Below are entries. Copy exactly the lines running from the line that holds "Import Js LiveKit VoiceChatRoom." to the line that holds "(@effect livekit_text_streams (Some", with both ends included.

- _Saved data entries_:
────
Definition controls (st : State) (localParticipant : option bool) : Controls :=
  let enabled := isMicrophoneEnabled localParticipant in
  {| badge := if isConnected st then "Connected" else "Disconnected";
     badge_variant := if isConnected st then "default" else "secondary";
     mute_label := if negb enabled then "Unmute" else "Mute";
     mute_variant := if negb enabled then "destructive" else "default";
     mute_disabled := negb (isConnected st);
     end_call_disabled := negb (isConnected st) |}.

(** The call [toggleMute] makes on the local participant. *)
Inductive MicCall : Type := SetMicrophoneEnabled (enabled : bool).

Definition toggleMute (localParticipant : option bool) : list MicCall :=
  match localParticipant with
  | Some _ => [SetMicrophoneEnabled (negb (isMicrophoneEnabled localParticipant))]
  | None => []
  end.

End View.

(** ** The component over its lifetime *)
Module Lifecycle.
Import Js LiveKit VoiceChatRoom.

(** Every listener on the room was allocated before the next function
    object will be. *)
Definition well_formed (h : Heap) : Prop :=
  forall e f, f ∈ listeners (room h) e -> fn_id f < next_fn h.

(** The four functions a mount hands to [on], by the event they go to,
    when [n] function objects had been made before. *)
Definition mount_listener (n : nat) (e : RoomEvent) : fn :=
  match e with
  | Connected => {| fn_id := n + 3; fn_code := SetIsConnected true |}
  | Disconnected => {| fn_id := n + 4; fn_code := SetIsConnected false |}
  | TrackPublished => {| fn_id := n + 1; fn_code := HandleTrackPublished |}
  | TrackUnpublished => {| fn_id := n + 2; fn_code := HandleTrackUnpublished |}
  end.

(** The heap after one mount on a room. *)
Definition mounted (h : Heap) : Heap :=
  (@effect livekit_text_streams (Some ()) h).2.

(** [n] rounds of mounting and unmounting on the same room. *)
Fixpoint cycles (n : nat) (h : Heap) : Heap :=
  match n with
  | 0 => h
  | S n => cycles n (@mount_unmount livekit_text_streams (Some ()) h).2
  end.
────
- _OUTPUT OF THE TASK_:
Import Js LiveKit VoiceChatRoom.

(** Every listener on the room was allocated before the next function
    object will be. *)
Definition well_formed (h : Heap) : Prop :=
  forall e f, f ∈ listeners (room h) e -> fn_id f < next_fn h.

(** The four functions a mount hands to [on], by the event they go to,
    when [n] function objects had been made before. *)
Definition mount_listener (n : nat) (e : RoomEvent) : fn :=
  match e with
  | Connected => {| fn_id := n + 3; fn_code := SetIsConnected true |}
  | Disconnected => {| fn_id := n + 4; fn_code := SetIsConnected false |}
  | TrackPublished => {| fn_id := n + 1; fn_code := HandleTrackPublished |}
  | TrackUnpublished => {| fn_id := n + 2; fn_code := HandleTrackUnpublished |}
  end.

(** The heap after one mount on a room. *)
Definition mounted (h : Heap) : Heap :=
  (@effect livekit_text_streams (Some ()) h).2.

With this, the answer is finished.